▶ Work instruction
Starting at the first line of the data below, retype every line up to and including the one containing "priority pharmacy_005 = 3".

── Data provided

(** C2, at [pharmacy_005] with priority 3 (multiplier 1.8): the adjusted
    priority is 5.4, where [min(10, round(3 * 1.8))] is 5. *)
Theorem apply_emergency_priority_not_rounded :
  priority pharmacy_005 = 3
  /\ _detect_emergency_situation pharmacy_005 = 1.8
  /\ _apply_emergency_priority [pharmacy_005] = [with_priority pharmacy_005 5.4]
  /\ py_min 10 (IZR (py_round (priority pharmacy_005
                               * _detect_emergency_situation pharmacy_005))) = 5
  /\ 5.4 <> 5.
Proof.
  split; [reflexivity |]. split; [reflexivity |]. split; [| split].
  - unfold _apply_emergency_priority. cbn [map py_sorted_desc fold_right insert_desc].
    f_equal. unfold boosted_pharmacy, with_priority.
    change (_detect_emergency_situation pharmacy_005) with 1.8.
    cbn [id name latitude longitude priority delivery_window pharmacy_005 pharmacy_at_depot].
    f_equal. unfold py_min. rewrite Rltb_true by lra. lra.
  - change (priority pharmacy_005) with 3.
    change (_detect_emergency_situation pharmacy_005) with 1.8.
    rewrite py_round_27_5. unfold py_min. rewrite Rltb_true by lra. reflexivity.
  - lra.
Qed.

(** ** Priority adjustment over the store *)

Lemma nth_error_alloc_old (h : heap) o a :
  (a < List.length h)%nat -> nth_error (h ++ [o]) a = nth_error h a.
Proof. intros Ha. apply nth_error_app1, Ha. Qed.

Lemma nth_error_alloc_new (h : heap) o :
  nth_error (h ++ [o]) (List.length h) = Some o.
Proof. rewrite nth_error_app2 by lia. now rewrite Nat.sub_diag. Qed.

Lemma heap_update_length h a o : List.length (heap_update h a o) = List.length h.
Proof.
  revert a. induction h as [| x rest IH]; intros [| a]; cbn; try reflexivity.
  now rewrite IH.
Qed.

Lemma nth_error_heap_update_other h a o a' :
  a' <> a -> nth_error (heap_update h a o) a' = nth_error h a'.
Proof.
  revert a a'. induction h as [| x rest IH]; intros [| a] [| a'] Hne; cbn;
    try reflexivity; try congruence.
  apply IH. congruence.
Qed.

Lemma nth_error_heap_update_same h a o :
  (a < List.length h)%nat -> nth_error (heap_update h a o) a = Some o.
Proof.
  revert a. induction h as [| x rest IH]; intros [| a] Ha; cbn in *;
    try lia; try reflexivity.
  apply IH. lia.
Qed.

Lemma read_pharmacy_lt h a p : read_pharmacy h a = Some p -> (a < List.length h)%nat.
Proof.
  unfold read_pharmacy. intros H. apply nth_error_Some.
  destruct (nth_error h a); congruence.
Qed.

(** The loop allocates the boosted copies above the old store, appends
    them to [emergency_boosted], and changes nothing else. *)
Lemma boost_all_spec eb :
  forall items ps h acc,
    read_list h eb = Some acc ->
    map (read_pharmacy h) items = map Some ps ->
    exists h' news,
      boost_all h items eb = Some h'
      /\ (List.length h <= List.length h')%nat
      /\ (forall a, (a < List.length h)%nat -> a <> eb ->
                    nth_error h' a = nth_error h a)
      /\ read_list h' eb = Some (acc ++ news)
      /\ Forall (fun b => (List.length h <= b)%nat) news
      /\ map (read_pharmacy h') news = map Some (map boosted_pharmacy ps).
Proof.
  induction items as [| a rest IH]; intros ps h acc Heb Hread.
  - destruct ps; [| discriminate]. exists h, []. cbn.
    rewrite app_nil_r. repeat split; auto.
  - destruct ps as [| p ps]; [discriminate |].
    cbn [map] in Hread. injection Hread as Ha Hrest.
    assert (Heb_lt : (eb < List.length h)%nat).
    { apply nth_error_Some. unfold read_list in Heb.
      destruct (nth_error h eb); congruence. }
    assert (Ha_ne : a <> eb).
    { intros ->. unfold read_pharmacy in Ha. unfold read_list in Heb.
      destruct (nth_error h eb) as [[|]|]; congruence. }
    cbn [boost_all]. rewrite Ha. cbn [alloc].
    set (h1 := h ++ [OPharmacy (boosted_pharmacy p)]).
    assert (Heb1 : read_list h1 eb = Some acc).
    { unfold read_list, h1. rewrite nth_error_alloc_old by exact Heb_lt. exact Heb. }
    unfold list_append. rewrite Heb1.
    set (h2 := heap_update h1 eb (OList (acc ++ [List.length h]))).
    assert (Hlen1 : List.length h1 = S (List.length h)).
    { unfold h1. rewrite length_app. cbn. lia. }
    assert (Hlen2 : List.length h2 = S (List.length h)).
    { unfold h2. rewrite heap_update_length. exact Hlen1. }
    assert (Hold : forall x, (x < List.length h)%nat -> x <> eb ->
                             nth_error h2 x = nth_error h x).
    { intros x Hx Hne. unfold h2. rewrite nth_error_heap_update_other by exact Hne.
      unfold h1. apply nth_error_alloc_old, Hx. }
    assert (Heb2 : read_list h2 eb = Some (acc ++ [List.length h])).
    { unfold read_list, h2. rewrite nth_error_heap_update_same by lia. reflexivity. }
    assert (Hrest2 : map (read_pharmacy h2) rest = map Some ps).
    { rewrite <- Hrest. apply map_ext_in. intros x Hx.
      assert (Hsome : exists q, read_pharmacy h x = Some q).
      { assert (Hin : In (read_pharmacy h x) (map (read_pharmacy h) rest))
          by (apply in_map, Hx).
        rewrite Hrest in Hin. apply in_map_iff in Hin.
        destruct Hin as (q & Hq & _). exists q. symmetry. exact Hq. }
      destruct Hsome as (q & Hq).
      assert (Hne : x <> eb).
      { intros ->. unfold read_pharmacy in Hq. unfold read_list in Heb.
        destruct (nth_error h eb) as [[|]|]; congruence. }
      unfold read_pharmacy. rewrite Hold; [reflexivity | | exact Hne].
      apply read_pharmacy_lt with q. exact Hq. }
    destruct (IH ps h2 (acc ++ [List.length h]) Heb2 Hrest2)
      as (h' & news & Hrun & Hlen' & Hframe & Hlist & Hfresh & Hvals).
    exists h', (List.length h :: news). repeat split.
    + exact Hrun.
    + lia.
    + intros x Hx Hne. rewrite Hframe by lia. apply Hold; assumption.
    + rewrite Hlist, <- app_assoc. reflexivity.
    + constructor; [lia |].
      eapply Forall_impl; [| exact Hfresh]. cbn. intros b Hb. lia.
    + cbn [map]. f_equal; [| exact Hvals].
      unfold read_pharmacy. rewrite Hframe by lia.
      unfold h2. rewrite nth_error_heap_update_other by lia.
      unfold h1. rewrite nth_error_alloc_new. reflexivity.
Qed.

Lemma read_all_spec h items ps :
  map (read_pharmacy h) items = map Some ps ->
  read_all h items = Some (combine items ps).
Proof.
  revert ps. induction items as [| a rest IH]; intros [| p ps] H; try discriminate.
  - reflexivity.
  - cbn [map] in H. injection H as Ha Hrest.
    cbn [read_all combine]. rewrite Ha, (IH ps Hrest). reflexivity.
Qed.

Lemma read_pharmacy_keyed h keyed :
  Forall (fun ap => read_pharmacy h (fst ap) = Some (snd ap)) keyed ->
  map (read_pharmacy h) (map fst keyed) = map Some (map snd keyed).
Proof.
  induction 1 as [| [a p] rest Hap _ IH]; cbn [map fst snd] in *.
  - reflexivity.
  - rewrite Hap, IH. reflexivity.
Qed.

Lemma combine_keyed h items ps :
  map (read_pharmacy h) items = map Some ps ->
  Forall (fun ap => read_pharmacy h (fst ap) = Some (snd ap)) (combine items ps)
  /\ map fst (combine items ps) = items
  /\ map snd (combine items ps) = ps.
Proof.
  revert ps. induction items as [| a rest IH]; intros [| p ps] H; try discriminate.
  - repeat split. constructor.
  - cbn [map] in H. injection H as Ha Hrest.
    destruct (IH ps Hrest) as (Hall & Hfst & Hsnd).
    cbn [combine map fst snd]. repeat split.
    + constructor; [exact Ha | exact Hall].
    + now rewrite Hfst.
    + now rewrite Hsnd.
Qed.

(** The adjusted list is the boosted copies of a rearrangement of the
    input. *)
Lemma apply_emergency_priority_rearranges ps :
  exists qs,
    Permutation ps qs
    /\ _apply_emergency_priority ps = map boosted_pharmacy qs.
Proof.
  exists (py_sorted_desc (fun p => priority (boosted_pharmacy p)) ps). split.
  - apply py_sorted_desc_perm.
  - unfold _apply_emergency_priority. symmetry.
    apply (py_sorted_desc_map boosted_pharmacy priority).
Qed.

(** C10: priority adjustment changes the priority only and works on fresh
    objects.  Every object of the store before the call, the input list and
    its elements among them, is the same after it; the result is a new list
    of new objects; and these are the boosted copies of the input points in
    some order, each with the id, name, latitude, longitude and delivery
    window of its input point. *)
Theorem apply_emergency_priority_frame (h : heap) (pharmacies : addr)
    (items : list addr) (ps : list Pharmacy) :
  read_list h pharmacies = Some items ->
  map (read_pharmacy h) items = map Some ps ->
  exists h' out outs qs,
    apply_emergency_priority_refs h pharmacies = Some (h', out)
    /\ (forall a, (a < List.length h)%nat -> nth_error h' a = nth_error h a)
    /\ (List.length h < out)%nat
    /\ read_list h' out = Some outs
    /\ Forall (fun b => (List.length h < b)%nat) outs
    /\ map (read_pharmacy h') outs = map Some (_apply_emergency_priority ps)
    /\ Permutation ps qs
    /\ _apply_emergency_priority ps = map boosted_pharmacy qs
    /\ Forall (fun p =>
                 id (boosted_pharmacy p) = id p
                 /\ name (boosted_pharmacy p) = name p
                 /\ latitude (boosted_pharmacy p) = latitude p
                 /\ longitude (boosted_pharmacy p) = longitude p
                 /\ delivery_window (boosted_pharmacy p) = delivery_window p) qs.
Proof.
  intros Hlist Hread.
  unfold apply_emergency_priority_refs. rewrite Hlist. cbn [alloc].
  set (eb := List.length h). set (h0 := h ++ [OList []]).
  assert (Hlen0 : List.length h0 = S eb).
  { unfold h0, eb. rewrite length_app. cbn. lia. }
  assert (Heb0 : read_list h0 eb = Some []).
  { unfold read_list, h0, eb. rewrite nth_error_alloc_new. reflexivity. }
  assert (Hread0 : map (read_pharmacy h0) items = map Some ps).
  { rewrite <- Hread. apply map_ext_in. intros x Hx.
    assert (Hin : In (read_pharmacy h x) (map (read_pharmacy h) items))
      by (apply in_map, Hx).
    rewrite Hread in Hin. apply in_map_iff in Hin. destruct Hin as (q & Hq & _).
    symmetry in Hq. apply read_pharmacy_lt in Hq.
    unfold read_pharmacy, h0. rewrite nth_error_alloc_old by exact Hq. reflexivity. }
  destruct (boost_all_spec eb items ps h0 [] Heb0 Hread0)
    as (h1 & news & Hrun & Hlen1 & Hframe & Hnews & Hfresh & Hvals).
  rewrite Hrun. cbn [app] in Hnews.
  unfold sorted_refs. rewrite Hnews.
  rewrite (read_all_spec h1 news (map boosted_pharmacy ps) Hvals). cbn [alloc].
  destruct (combine_keyed h1 news (map boosted_pharmacy ps) Hvals)
    as (Hkeyed & Hfst & Hsnd).
  set (keyed := combine news (map boosted_pharmacy ps)) in *.
  set (sorted_ := py_sorted_desc (fun ap => priority (snd ap)) keyed).
  assert (Hperm : Permutation keyed sorted_) by apply py_sorted_desc_perm.
  destruct (apply_emergency_priority_rearranges ps) as (qs & Hqs & Hout).
  exists (h1 ++ [OList (map fst sorted_)]), (List.length h1), (map fst sorted_), qs.
  repeat split.
  - intros a Ha. rewrite nth_error_alloc_old by lia.
    rewrite Hframe by (fold eb in Ha; lia).
    unfold h0. apply nth_error_alloc_old, Ha.
  - fold eb. lia.
  - unfold read_list. rewrite nth_error_alloc_new. reflexivity.
  - eapply Permutation_Forall; [apply Permutation_map, Hperm |].
    rewrite Hfst. eapply Forall_impl; [| exact Hfresh].
    cbn. intros b Hb. fold eb. lia.
  - assert (Hsorted : Forall (fun ap => read_pharmacy (h1 ++ [OList (map fst sorted_)])
                                          (fst ap) = Some (snd ap)) sorted_).
    { eapply Permutation_Forall; [exact Hperm |].
      eapply Forall_impl; [| exact Hkeyed]. cbn. intros [b q] Hb. cbn [fst snd] in *.
      pose proof (read_pharmacy_lt _ _ _ Hb) as Hlt.
      unfold read_pharmacy in *. rewrite nth_error_alloc_old by exact Hlt. exact Hb. }
    rewrite (read_pharmacy_keyed _ _ Hsorted). f_equal.
    unfold sorted_. rewrite (py_sorted_desc_map snd priority keyed), Hsnd.
    reflexivity.
  - exact Hqs.
  - exact Hout.
  - apply Forall_forall. intros p _. apply boosted_pharmacy_frame.
Qed.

────

▶ Task answer
(** C2, at [pharmacy_005] with priority 3 (multiplier 1.8): the adjusted
    priority is 5.4, where [min(10, round(3 * 1.8))] is 5. *)
Theorem apply_emergency_priority_not_rounded :
  priority pharmacy_005 = 3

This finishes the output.